The agreement being negotiated reportedly would last only 10 years and would leave Iran able to build multiple nuclear bombs in about three months. Administration leaks describe a deal that lets Iran keep on enriching uranium with as many as 6,500 centrifuges and continuing to work on the Arak heavy-water reactor that will be a source of plutonium.
Such an agreement would destabilize the Middle East — launching a regional nuclear-arms race as Iran’s Muslim rivals seek to match its capabilities, and perhaps prompting an Israeli airstrike on Iranian nuclear facilities.
Nor have the talks significantly reduced Iran’s nuclear program. Despite President Obama’s claims to the contrary, Iran has enriched uranium at the same rate since the nuclear talks began early last year and increased its stockpile of enriched uranium.
Stopping the talks might actually lower regional tensions by easing the fears of Israel, Saudi Arabia and other states that a weak, short-lived nuclear agreement is coming soon.
It would take Iran about three months to produce fuel for its first nuclear weapon by refining its low-enriched uranium to weapons-grade material. At the end of 2013, it had on hand enough low-grade uranium for at least seven bombs; by the end of 2014, enough for at least eight.
In answer to criticism that a potential nuclear deal won’t be strong enough, Obama officials have claimed it will be subject to stringent inspections by International Atomic Energy Agency inspectors.
This argument is hard to take seriously: Iran has never fully cooperated with the IAEA. During the talks, it has specifically refused to cooperate with IAEA inspectors — one of its several violations of the interim agreement that set up the talks.
The alternative to a deeply flawed nuclear deal is not war, it is continued stalemate — more of the slow development of the Iranian nuclear program that has persisted despite 13 months of nuclear talks.
Stopping the talks might actually lower regional tensions by easing the fears of Israel, Saudi Arabia and other states that a weak, short-lived nuclear agreement is coming soon — one that will end sanctions on Tehran and all restrictions on its future nuclear activities.
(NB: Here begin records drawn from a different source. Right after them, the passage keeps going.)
(* ===== verification/WorkflowInvariant.v ===== *)
(** * Consistency of the workflow tables

    What the tables of a workspace satisfy between any two commands: a Task is being worked on
    exactly when it has one active Claim, of the stage of its phase; it waits for a resolution
    exactly when it has one open Issue Thread, opened from its phase, with its request and no
    resolution yet; every Task of the workflow has a valid lifecycle and one Main Thread.  The
    lemmas say when a change of the rows of one Task keeps each part. *)

From stdpp Require Import base tactics strings gmap list numbers sorting.
From S2P Require Import Prelude Actors Lifecycle StageClaim Delivery Thread Acceptance.
From S2P Require Import Database Tx ThreadStore ClaimStore WorkflowStore WorkflowCommands.
From S2P Require Import WorkflowEffects.

(** ** The lifecycle in a row *)

Definition row_lifecycle (r : TaskRow) : option TaskLifecycle :=
  match t_phase r, t_review_cycle r with
  | Some phase, Some cycle => Some (mkTaskLifecycle phase (of_null (t_activity_state r)) cycle)
  | _, _ => None
  end.

Definition row_in (r : TaskRow) (w : WorkState) : Prop :=
  exists l, row_lifecycle r = Some l /\ represents l w.

Lemma of_nullIfEmpty s : of_null (nullIfEmpty s) = s.
Proof. unfold nullIfEmpty. by case_bool_decide; subst. Qed.

Lemma row_lifecycle_set r task now : row_lifecycle (set_task_row r task now) = Some (wt_Lifecycle task).
Proof. unfold row_lifecycle. cbn. rewrite of_nullIfEmpty. by destruct (wt_Lifecycle task). Qed.

Lemma row_in_fun r w w' : row_in r w -> row_in r w' -> w = w'.
Proof. intros (l & Hl & Hw) (l' & Hl' & Hw'). simplify_eq. eauto using represents_fun. Qed.

Lemma row_in_set r task now w : row_in (set_task_row r task now) w <-> represents (wt_Lifecycle task) w.
Proof.
  unfold row_in. rewrite row_lifecycle_set. split; [|eauto]. intros (l & Hl & Hr). by simplify_eq.
Qed.

(** ** The invariant *)

Record tasks_wf (T : gmap UUID TaskRow) : Prop := {
  tw_key : forall k r, T !! k = Some r -> t_id r = k;
  tw_number : forall k k' r r', T !! k = Some r -> T !! k' = Some r' -> t_number r = t_number r' -> k = k';
  tw_lifecycle : forall k r l, T !! k = Some r -> row_lifecycle r = Some l -> TaskLifecycle_Validate l = Ok tt;
}.

Record claims_wf (T : gmap UUID TaskRow) (C : gmap UUID ClaimRow) : Prop := {
  cw_key : forall i c, C !! i = Some c -> c_id c = i;
  cw_active : forall i c, C !! i = Some c -> c_status c = StageClaimStatusActive ->
    exists r st, T !! c_task_id c = Some r /\ row_in r (Working st) /\ c_stage c = stage_text st /\
      c_task_number c = t_number r;
  cw_one : forall i j c c', C !! i = Some c -> C !! j = Some c' -> c_task_id c = c_task_id c' ->
    c_status c = StageClaimStatusActive -> c_status c' = StageClaimStatusActive -> i = j;
  cw_working : forall k r st, T !! k = Some r -> row_in r (Working st) ->
    exists i c, C !! i = Some c /\ c_task_id c = k /\ c_status c = StageClaimStatusActive;
}.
Congress should not be fooled by the Obama team’s false claim that it’s either their way on the Iranian nuclear program or war with Iran.
The truth is that the flawed agreement being negotiated will make a war more likely and kicks hard-to-solve elements of Iran’s nuclear program down the road for a future president to deal with.
Far better to halt the nuclear talks and return to the pre-2012 Western approach that required Iran to end uranium enrichment, disable its centrifuges, send its enriched-uranium stockpile out of the country and disassemble the Arak reactor.
Charles Krauthammer had it right last week on Fox News: The Iranian nuclear talks are “simply catastrophic.” The real catastrophe will be if this foolish agreement sparks a regional war in the Middle East.
Fred Fleitz is a senior fellow with the Center for Security Policy and a former CIA analyst.